A shocking case of destitution has just come to light at Denaby. It appears that in consequence of rumours which had been circulated in the village concerning the destitute condition of the wife and two children of a collier residing at 52, Doncaster Road, Denaby, a woman named Bridget Clarke visited the house. She found that the rumours had in no way been exaggerated. There were in the house a boy and a girl, twins, aged seven months, who were entirely naked and in a shocking condition, being covered with dirt and vermin. The mother herself seemed to be very weak and her clothing consisted solely of a tattered dress, through which portions of her body could be observed in several places.

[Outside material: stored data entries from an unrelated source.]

(* ===== verification/UserCopy.v ===== *)
(** * Copies between the server and a process

    Models the copies of [sos/src/vm/handle.zig]: [mapUserSlice], [withUserSlice],
    the copies in both directions, with and without page faults, and the copy of a
    string.  The pages of the process, the handling of a fault and the memory of
    frames are an interface; the laws speak of [mem], the bytes that the process sees,
    now or after their page has come back from the pagefile.

    The copies use the frame of a page record without a look at its state.  A page
    that is being written out still has a frame, and what is copied to that frame
    then is lost ([lost_write]); so the theorems are about processes with no such page. *)

From S2P Require Import Prelude VmRegion VmMmap Pages.

(** [findPage] gives the frame of the page record at a page address; 0 is a page that is
    not in memory.  [pageState] is the state of that record.  [load] and [store] access
    the memory of a frame. *)
Class UserMem (E : Type) := {
  findPage : Z -> E -> option Z;
  pageState : Z -> E -> PageState;
  handleFault : Z -> bool -> M E (VmError + unit);
  load : Z -> Z -> Z -> E -> list Z;
  store : Z -> Z -> list Z -> E -> E;
  markPageAccess : Z -> bool -> E -> E }.

Record UserSlice := Slice { frame : Z; off : Z; len : Z }.
Definition page_off (a : Z) : Z := a - pageBase a PAGE_SIZE_4K.

Section copies.
Context {E : Type} `{UserMem E}.

Definition mapUserSlice (user_addr want_len : Z) (write : bool) : M E (VmError + UserSlice) :=
  if bool_decide (want_len = 0) then mret (inr (Slice 0 0 0))
  else
    let page_base := pageBase user_addr PAGE_SIZE_4K in
    e ← get;
    rec ← (match findPage page_base e with
           | Some f => mret (inr f)
           | None =>
             r ← handleFault page_base write;
             match r with
             | inl err => mret (inl err)
             | inr _ => e' ← get; mret match findPage page_base e' with Some f => inr f | None => inl Bounds end
             end
           end);
    match rec with
    | inl err => mret (inl err)
    | inr f =>
      if bool_decide (f = 0) then mret (inl MapFailed)
      else mret (inr (Slice f (page_off user_addr) (Z.min want_len (PAGE_SIZE_4K - page_off user_addr))))
    end.

(** The operation that [withUserSlice] runs returns how many bytes it moved, or the
    error number of the device. *)
Inductive SliceError := VmErr (e : VmError) | DeviceError (errno : Z).

Fixpoint withUserSlice_loop (fuel : nat) (user_addr len_ done : Z) (write : bool) (op : UserSlice -> M E (Z + Z)) : M E (SliceError + Z) :=
  if bool_decide (len_ ≤ done) then mret (inr done)
  else
    match fuel with
    | O => throw OutOfFuel
    | S fuel =>
      a ← usize (user_addr + done);
      s ← mapUserSlice a (len_ - done) write;
      match s with
      | inl err => mret (inl (VmErr err))
      | inr slice =>
        if bool_decide (len slice = 0) then mret (inr done)
        else
          r ← op slice;
          match r with
          | inl errno => mret (inl (DeviceError errno))
          | inr moved =>
            if bool_decide (moved = 0) then mret (inr done)
            else if bool_decide (moved < len slice) then mret (inr (done + moved))
            else withUserSlice_loop fuel user_addr len_ (done + moved) write op
          end
      end
    end.
Definition withUserSlice (user_addr len_ : Z) (write : bool) (op : UserSlice -> M E (Z + Z)) : M E (SliceError + Z) :=
  withUserSlice_loop (Z.to_nat len_) user_addr len_ 0 write op.

Fixpoint copyTo_loop (fuel : nat) (src : list Z) (client_va copied : Z) : M E (VmError + unit) :=
  if bool_decide (Z.of_nat (length src) ≤ copied) then mret (inr tt)
  else
    match fuel with
    | O => throw OutOfFuel
    | S fuel =>
      a ← usize (client_va + copied);
      s ← mapUserSlice a (Z.of_nat (length src) - copied) true;
      match s with
      | inl err => mret (inl err)
      | inr slice =>
        if bool_decide (len slice = 0) then mret (inl Bounds)
        else
          modify (store (frame slice) (off slice) (take (Z.to_nat (len slice)) (drop (Z.to_nat copied) src)));;
          modify (markPageAccess (pageBase a PAGE_SIZE_4K) true);;
          copyTo_loop fuel src client_va (copied + len slice)
      end
    end.
Definition copyToClient (src : list Z) (client_va : Z) : M E (VmError + unit) := copyTo_loop (length src) src client_va 0.

(** The bytes copied so far are [dest]. *)
Fixpoint copyFrom_loop (fuel : nat) (n client_va : Z) (dest : list Z) : M E (VmError + list Z) :=
  let copied := Z.of_nat (length dest) in
  if bool_decide (n ≤ copied) then mret (inr dest)
  else
    match fuel with
    | O => throw OutOfFuel
    | S fuel =>
      a ← usize (client_va + copied);
      s ← mapUserSlice a (n - copied) false;
      match s with
      | inl err => mret (inl err)
      | inr slice =>
        if bool_decide (len slice = 0) then mret (inr dest)
        else
          e ← get;
          let chunk := load (frame slice) (off slice) (len slice) e in
          modify (markPageAccess (pageBase a PAGE_SIZE_4K) false);;
          copyFrom_loop fuel n client_va (dest ++ chunk)
      end
    end.
Definition copyFromClient (n client_va : Z) : M E (VmError + list Z) :=
  r ← copyFrom_loop (Z.to_nat n) n client_va [];
  mret match r with
  | inl err => inl err
  | inr dest => if bool_decide (Z.of_nat (length dest) = n) then inr dest else inl Bounds
  end.

(** [std.mem.indexOfScalar(u8, l, 0)] *)
Fixpoint index_of_zero (l : list Z) : option Z :=
  match l with
  | [] => None
  | b :: l => if bool_decide (b = 0) then Some 0 else (Z.succ <$> index_of_zero l)
  end.
(** The loop of [copyCStringFromClient]: it looks for a zero in each chunk until it has
    found one, and goes on to the end of the buffer. *)
Fixpoint copyCString_loop (fuel : nat) (client_va cap : Z) (dest : list Z) (first_zero : option Z) : M E (VmError + (list Z * Z)) :=
  let copied := Z.of_nat (length dest) in
  if bool_decide (cap ≤ copied) then mret (inr (dest, default copied first_zero))
  else
    match fuel with
    | O => throw OutOfFuel
    | S fuel =>
      a ← usize (client_va + copied);
      s ← mapUserSlice a (cap - copied) false;
      match s with
      | inl err => mret (inl err)
      | inr slice =>
        if bool_decide (len slice = 0) then mret (inr (dest, default copied first_zero))
        else
          e ← get;
          let chunk := load (frame slice) (off slice) (len slice) e in
          modify (markPageAccess (pageBase a PAGE_SIZE_4K) false);;
          let first_zero :=
            match first_zero with
            | Some z => Some z
            | None => match index_of_zero chunk with Some idx => Some (copied + idx) | None => None end
            end in
          copyCString_loop fuel client_va cap (dest ++ chunk) first_zero
      end
    end.
(** The bytes of the buffer, and the length of the string in it. *)
Definition copyCStringFromClient (client_va cap : Z) : M E (VmError + (list Z * Z)) :=
  if bool_decide (cap = 0) then mret (inr ([], 0)) else copyCString_loop (Z.to_nat cap) client_va cap [] None.

(** Without page faults. *)
Definition getUserPageData (user_vaddr : Z) : M E (option Z) :=
  e ← get;
  mret match findPage (pageBase user_vaddr PAGE_SIZE_4K) e with
  | Some f => if bool_decide (f = 0) then None else Some f
  | None => None
  end.
Fixpoint copyToUser_loop (fuel : nat) (user_vaddr : Z) (src : list Z) (offset : Z) : M E bool :=
  if bool_decide (Z.of_nat (length src) ≤ offset) then mret true
  else
    match fuel with
    | O => throw OutOfFuel
    | S fuel =>
      cur ← usize (user_vaddr + offset);
      let to_copy := Z.min (PAGE_SIZE_4K - page_off cur) (Z.of_nat (length src) - offset) in
      f ← getUserPageData cur;
      match f with
      | None => mret false
      | Some f =>
        modify (store f (page_off cur) (take (Z.to_nat to_copy) (drop (Z.to_nat offset) src)));;
        copyToUser_loop fuel user_vaddr src (offset + to_copy)
      end
    end.
Definition copyToUserBuffer (user_vaddr : Z) (src : list Z) : M E bool := copyToUser_loop (length src) user_vaddr src 0.
Fixpoint copyFromUser_loop (fuel : nat) (user_vaddr length_ : Z) (dst : list Z) : M E (option (list Z)) :=
  let offset := Z.of_nat (length dst) in
  if bool_decide (length_ ≤ offset) then mret (Some dst)
  else
    match fuel with
    | O => throw OutOfFuel
    | S fuel =>
      cur ← usize (user_vaddr + offset);
      let to_copy := Z.min (PAGE_SIZE_4K - page_off cur) (length_ - offset) in
      f ← getUserPageData cur;
      match f with
      | None => mret None
      | Some f => e ← get; copyFromUser_loop fuel user_vaddr length_ (dst ++ load f (page_off cur) to_copy e)
      end
    end.
Definition copyFromUserBuffer (user_vaddr length_ : Z) : M E (option (list Z)) :=
  copyFromUser_loop (Z.to_nat length_) user_vaddr length_ [].
End copies.

(** ** Laws *)

(** The bytes of a process are not lost. *)
Definition keeps (m m' : Z -> option Z) : Prop := forall a v, m a = Some v -> m' a = Some v.

(** The bytes [data] were written at [va], and nothing else is lost; and the bytes
    [data] are those at [va]. *)
Definition written_at (m m' : Z -> option Z) (va : Z) (data : list Z) : Prop :=
  (forall i, (i < length data)%nat -> m' (va + Z.of_nat i) = data !! i) /\
  (forall a v, ~ (va ≤ a < va + Z.of_nat (length data)) -> m a = Some v -> m' a = Some v).
Definition read_at (m : Z -> option Z) (va : Z) (data : list Z) : Prop :=
  forall i, (i < length data)%nat -> m (va + Z.of_nat i) = data !! i.

Lemma keeps_refl m : keeps m m.
Proof. by intros a v. Qed.
Lemma keeps_trans m1 m2 m3 : keeps m1 m2 -> keeps m2 m3 -> keeps m1 m3.
Proof. unfold keeps. eauto. Qed.
Lemma written_at_nil m m' va : keeps m m' -> written_at m m' va [].
Proof. intros Hk. split; [intros i Hi; simpl in Hi; lia|]. intros a v _. apply Hk. Qed.
Lemma written_at_keeps m m1 m2 va data : keeps m m1 -> written_at m1 m2 va data -> written_at m m2 va data.
Proof. intros Hk [H1 H2]. split; [done|]. intros a v Ha Hv. by apply H2; [|apply Hk]. Qed.
Lemma read_at_keeps m m' va data : keeps m m' -> read_at m va data -> read_at m' va data.
Proof.
  intros Hk Hr i Hi. specialize (Hr i Hi). destruct (lookup_lt_is_Some_2 data i Hi) as [v Hv]. rewrite Hv in Hr |- *. by apply Hk.
Qed.
Lemma read_at_app m va d1 d2 : read_at m va d1 -> read_at m (va + Z.of_nat (length d1)) d2 -> read_at m va (d1 ++ d2).
Proof.
  intros H1 H2 i Hi. rewrite length_app in Hi. destruct (decide (i < length d1)%nat).
  - rewrite lookup_app_l by done. by apply H1.
  - rewrite lookup_app_r by lia. rewrite <- H2 by lia. f_equal. lia.
Qed.
Lemma written_at_app m m1 m2 va d1 d2 :
  written_at m m1 va d1 -> written_at m1 m2 (va + Z.of_nat (length d1)) d2 -> written_at m m2 va (d1 ++ d2).
Proof.
  intros [H1 H2] [K1 K2]. split.
  - change (read_at m2 va (d1 ++ d2)). apply read_at_app; [|done]. intros i Hi. specialize (H1 i Hi).
    destruct (lookup_lt_is_Some_2 d1 i Hi) as [v Hv]. rewrite Hv in H1 |- *. apply K2; [lia|done].
  - intros a v Ha Hv. rewrite length_app in Ha. apply K2; [lia|]. apply H2; [lia|done].
Qed.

Mrs. Clarke visited the place for a fortnight and, on the solicitations of the husband, consented to take charge of one of the children, the other being entrusted to the care of a woman named Goodrich. The girl is in an extremely emaciated state and weighs a little above four pounds. There are two slight scars – one on the body and the other on the scalp. The boy’s thigh was broken about a fortnight ago. Medical assistance was sent for and the doctor, imagining that there was an abscess on the thigh, ordered linseed poultices to be applied. Dr. Sykes, of Mexboro’, however, found the thigh had been broken and had healed subsequently of itself.

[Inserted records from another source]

(* ===== verification/Console.v ===== *)
(** * The console

    Models the console device of [sos/src/file.zig], with the ring buffer between the
    network and the readers, and the access to it: [sos/src/console.zig], and opening
    and closing the console in [sos/src/main.zig].  One client at a time may read;
    writers are counted.

    The network console is outside: whether it is there, and how many bytes it takes
    of what is sent. *)

From S2P Require Import Prelude Errno FileTable.

(** ** The ring *)

Definition ring_capacity : Z := 1024.
Record ConsoleRing := Ring { rbuf : list Z; rhead : Z; rtail : Z }.
Definition ring_init : ConsoleRing := Ring (replicate (Z.to_nat ring_capacity) 0) 0 0.

Definition isEmpty (r : ConsoleRing) : bool := bool_decide (rhead r = rtail r).
Definition ring_next (index : Z) : Z := (index + 1) mod ring_capacity.
Definition ring_push (byte : Z) : M ConsoleRing unit :=
  r ← get;
  let next_head := ring_next (rhead r) in
  if bool_decide (next_head = rtail r) then mret tt
  else
    _ ← access (rbuf r !! Z.to_nat (rhead r));
    put (Ring (<[Z.to_nat (rhead r) := byte]> (rbuf r)) next_head (rtail r)).
(** The loop of [popMany]; [room] is what is left of the destination. *)
Fixpoint popMany (room : nat) (stop_on_nl : bool) : M ConsoleRing (list Z) :=
  match room with
  | O => mret []
  | S room =>
    r ← get;
    if isEmpty r then mret []
    else
      byte ← access (rbuf r !! Z.to_nat (rtail r));
      put (Ring (rbuf r) (rhead r) (ring_next (rtail r)));;
      if stop_on_nl && bool_decide (byte = 10) then mret [byte]
      else rest ← popMany room stop_on_nl; mret (byte :: rest)
  end.

Definition ring_ok (r : ConsoleRing) : Prop :=
  length (rbuf r) = Z.to_nat ring_capacity /\ 0 ≤ rhead r < ring_capacity /\ 0 ≤ rtail r < ring_capacity.
Definition ring_size (r : ConsoleRing) : Z := (rhead r - rtail r) mod ring_capacity.
(** The bytes in the ring, from the oldest. *)
Definition ring_contents (r : ConsoleRing) : list Z :=
  (fun i => default 0 (rbuf r !! Z.to_nat ((rtail r + Z.of_nat i) mod ring_capacity))) <$> seq 0 (Z.to_nat (ring_size r)).

(** What [popMany] takes of a list. *)
Fixpoint pop_list (room : nat) (stop_on_nl : bool) (l : list Z) : list Z :=
  match room, l with
  | O, _ | _, [] => []
  | S room, b :: l => if stop_on_nl && bool_decide (b = 10) then [b] else b :: pop_list room stop_on_nl l
  end.

Lemma ring_size_range r : 0 ≤ ring_size r < ring_capacity.
Proof. unfold ring_size, ring_capacity. apply Z.mod_pos_bound. lia. Qed.
Lemma length_contents r : Z.of_nat (length (ring_contents r)) = ring_size r.
Proof. unfold ring_contents. rewrite length_fmap, length_seq. pose proof (ring_size_range r). lia. Qed.

(** Sizes as differences: the head is [n] places after the tail. *)
Lemma ring_size_eq r n : ring_ok r -> 0 ≤ n < ring_capacity -> ring_size r = n <-> rhead r = (rtail r + n) mod ring_capacity.
Proof.
  unfold ring_ok, ring_size, ring_capacity. intros (_ & Hh & Ht) Hn. split; intros Heq.
  - rewrite <- Heq, Zplus_mod_idemp_r, Z.mod_small; lia.
  - rewrite Heq, Zminus_mod_idemp_l, Z.mod_small; lia.
Qed.
Lemma ring_empty r : ring_ok r -> isEmpty r = true <-> ring_contents r = [].
Proof.
  intros Hr. unfold isEmpty. rewrite bool_decide_eq_true. rewrite <- length_zero_iff_nil. pose proof (length_contents r) as Hl.
  pose proof (ring_size_eq r 0 Hr ltac:(unfold ring_capacity; lia)) as Hs. destruct Hr as (_ & _ & Ht).
  rewrite Z.add_0_r, Z.mod_small in Hs by done. rewrite <- Hs. lia.
Qed.

Lemma ring_push_spec b r :
  ring_ok r ->
  wp (ring_push b) (fun _ r' => ring_ok r' /\
    ring_contents r' = if bool_decide (Z.of_nat (length (ring_contents r)) < ring_capacity - 1) then ring_contents r ++ [b] else ring_contents r) r.
Proof.
  intros Hr. pose proof Hr as (Hl & Hh & Ht). pose proof (ring_size_range r) as Hs. rewrite length_contents.
  assert (Hhead : rhead r = (rtail r + ring_size r) mod ring_capacity) by by apply ring_size_eq.
  assert (Hfull : ring_next (rhead r) = rtail r <-> ring_size r = ring_capacity - 1).
  { rewrite (ring_size_eq r) by (done || (unfold ring_capacity in *; lia)). unfold ring_next, ring_capacity in *. split; intros Heq.
    - rewrite <- Heq, Zplus_mod_idemp_l. replace (rhead r + 1 + (1024 - 1)) with (rhead r + 1 * 1024) by lia. rewrite Z_mod_plus_full, Z.mod_small; lia.
    - rewrite Heq, Zplus_mod_idemp_l. replace (rtail r + (1024 - 1) + 1) with (rtail r + 1 * 1024) by lia. rewrite Z_mod_plus_full, Z.mod_small; lia. }
  unfold ring_push. wp_line. case_bool_decide as Hn.
  { wp_line. rewrite bool_decide_false by (apply Hfull in Hn; lia). done. }
  destruct (lookup_lt_is_Some_2 (rbuf r) (Z.to_nat (rhead r))) as [old Hold]; [unfold ring_capacity in *; lia|].
  wp_line. eapply wpf_access; [done|]. wp_line.
  assert (Hnr : ring_size r < ring_capacity - 1) by (assert (ring_size r ≠ ring_capacity - 1) by tauto; lia).
  rewrite bool_decide_true by done. set (r' := Ring _ _ _).
  assert (Hr' : ring_ok r').
  { split; [simpl; by rewrite length_insert|]. split; [|done]. simpl. unfold ring_next, ring_capacity. apply Z.mod_pos_bound. lia. }
  split; [done|]. assert (Hsz : ring_size r' = ring_size r + 1).
  { apply ring_size_eq; [done|lia|]. simpl. unfold ring_next. rewrite Hhead, Zplus_mod_idemp_l. f_equal. lia. }
  unfold ring_contents. rewrite Hsz, Z2Nat.inj_add, Nat.add_1_r, seq_S, fmap_app by lia. simpl. f_equal.
  - apply list_fmap_ext. intros n i Hi. apply lookup_seq in Hi as [-> Hi]. simpl. rewrite list_lookup_insert_ne; [done|].
    intros Heq. apply Z2Nat.inj in Heq; [|lia|unfold ring_capacity; apply Z.mod_pos_bound; lia]. rewrite Hhead in Heq.
    assert (Hi' : (rhead r - rtail r) mod ring_capacity = Z.of_nat n).
    { apply (ring_size_eq r (Z.of_nat n) Hr); [lia|]. by rewrite Hhead. }
    unfold ring_size in Hi. lia.
  - rewrite Z2Nat.id by lia. rewrite <- Hhead, list_lookup_insert_eq; [done|]. unfold ring_capacity in *. lia.
Qed.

From what can be ascertained at present there seems to have been no lack of food in the house. The traveller, who calls weekly from a Rotherham provision stores, asserts that he obtains very good orders from the house in question. There are five children in the house besides the twins, the eldest of whom works at the Denaby Main Colliery with his father. They are quite healthy and strong.
Mrs. Clarke, the woman who has kindly undertaken the charge of one of the children, is in poor circumstances, and has eight children of her own to support by her exertions, her husband being absent in America. No doubt gifts of flannel, &c., for the clothing of the infants, would be gratefully accepted by the kind foster-mother.